3. Which of the following are some vital nutrients that can be helpful when managing stress? More than one answer may be correct.
A. Magnesium
B. Potassium
C. Vitamin C
D. B vitamins

4. What are some long-term effects of stress on diabetes?
A. Thyroid disease
B. Infertility
C. Weight gain
D. Heart disease

5. Which of the following is not a symptom of stress?
A. Grinding teeth
B. Inability to sweat
C. Diarrhea
D. Forgetfulness

A
1. D. According to the American Diabetes Association, chronic stress can raise blood sugar. Mental stress in particular can tax the body more than physical stress, probably because the body sees stress as a “flight-or-fight” situation and responds by producing stress hormones to prepare for the battle. People enduring mental stress may be more prone to making poor health choices when it comes to eating, substance abuse, sleep, and self-care. While all these factors can undoubtedly have poor effects on blood sugar, the increased production of stress hormones (due to long-term mental stress) can raise blood sugar.

2. D. Exercise can help to relieve stress, lower blood pressure, and releases endorphins — the feel-good chemicals that make you happy. And according to the American Psychological Association, the positive, stress-reducing effects of exercise can last several hours after a good sweat. Many studies suggest meditation and practicing mindfulness help reduce stress. A good laugh can lift your mood and release tension, too. Finally, meaningful social activities can help bring you through the doldrums and relieve stress.

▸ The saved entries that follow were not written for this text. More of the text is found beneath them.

(** X26: what the flags of the single-card mode send.  The status sent is
    true for the flag values true, 1, active and permanent, read trimmed and
    without case, false for every other value, and the status of the mapper
    when the flag is not given.  A field flag that is not empty replaces the
    field by its value, trimmed and cut at the maximum of the field.  The
    vehicle is the mess hall flag, brought to the standard names Makarti and
    Labota, or else the vehicle flag, in both cases cut at 15 characters. *)
Theorem X26_single_card_flags (fl : flags) (row : gmap string jsval) :
  let sent := singleProfile fl row in
  get sent "ActiveStatus"
  = match activeOverride fl with
    | Some x => JStr (activeStatusOf x)
    | None => get (mapRowToUpdateProfile row) "ActiveStatus"
    end
  /\ (forall f key m x, In (f, key, m) fieldFlags -> f fl = Some x -> x <> "" ->
        get sent key = JStr (flagText x m))
  /\ (forall x, messhallOverride fl = Some x -> x <> "" ->
        get sent "VehicleNo"
        = JStr (if includes "makarti" (toLowerCase (trim x)) then "Makarti"
                else if includes "labota" (toLowerCase (trim x)) then "Labota"
                else substring0 15 (trim x)))
  /\ (forall x, vehicleOverride fl = Some x -> x <> "" ->
        messhallOverride fl = None \/ messhallOverride fl = Some "" ->
        get sent "VehicleNo" = JStr (substring0 15 (trim x)))
  /\ get sent "CardNo" = get (mapRowToUpdateProfile row) "CardNo"
  /\ get sent "Photo" = get (mapRowToUpdateProfile row) "Photo".
Proof.
  cbv zeta. rewrite singleProfile_unfold.
  split.
  { rewrite applyFieldOverrides_get by (unfold overrideKeys; cbn; tauto).
    rewrite singleOverride_active. now destruct (activeOverride fl). }
  split.
  { intros f key m x Hin Hf Hx. rewrite applyFieldOverrides_get.
    - now rewrite (singleOverride_flag fl _ f key m x Hin Hf Hx).
    - unfold fieldFlags in Hin. cbn [In] in Hin. unfold overrideKeys. cbn [In].
      repeat (destruct Hin as [[= _ <- _]|Hin]; [tauto|]). destruct Hin. }
  split.
  { intros x Hm Hx. rewrite applyFieldOverrides_get by (unfold overrideKeys; cbn; tauto).
    now rewrite (proj1 (singleOverride_vehicle fl (mapRowToUpdateProfile row) x Hx) Hm). }
  split.
  { intros x Hv Hx Hm. rewrite applyFieldOverrides_get by (unfold overrideKeys; cbn; tauto).
    now rewrite (proj2 (singleOverride_vehicle fl (mapRowToUpdateProfile row) x Hx) Hv Hm). }
  split; apply applyFieldOverrides_other; unfold overrideKeys; cbn [In]; intuition discriminate.
Qed.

3. A, C, D. B vitamins help support a healthy nervous system, and deficiencies in B vitamins can make you feel tired, depressed, and overall irritable. According to American Family Physician, magnesium supports more than 300 biological functions in the body. Unfortunately, as many as 70 percent of people worldwide are deficient in magnesium. Magnesium helps relax muscles, regulate heartbeat, and support restful sleep. Stress depletes the body’s stores of vitamin C, making you more prone to getting sick.

4. B. Chronic stress increases your risk for many illnesses because it affects so many body organs and your overall health. In addition to the psychological signs and symptoms, chronic stress decreases sperm count in men and causes menstrual irregularity in women. Stress can also worsen conditions you already have such as diabetes and thyroid disease, but it can increase your risk for developing these conditions if you don’t already have them. Because stress encourages the release of flight-or-fight hormones such as epinephrine, elevated levels of these hormones stress the heart and blood vessels and can cause heart disease.

5. B. Symptoms of stress can manifest in many ways, including some less-often signs and symptoms such as grinding teeth, stomach problems (i.e., nausea, vomiting, diarrhea and constipation, etc.), and memory problems. Some people sweat profusely when stressed.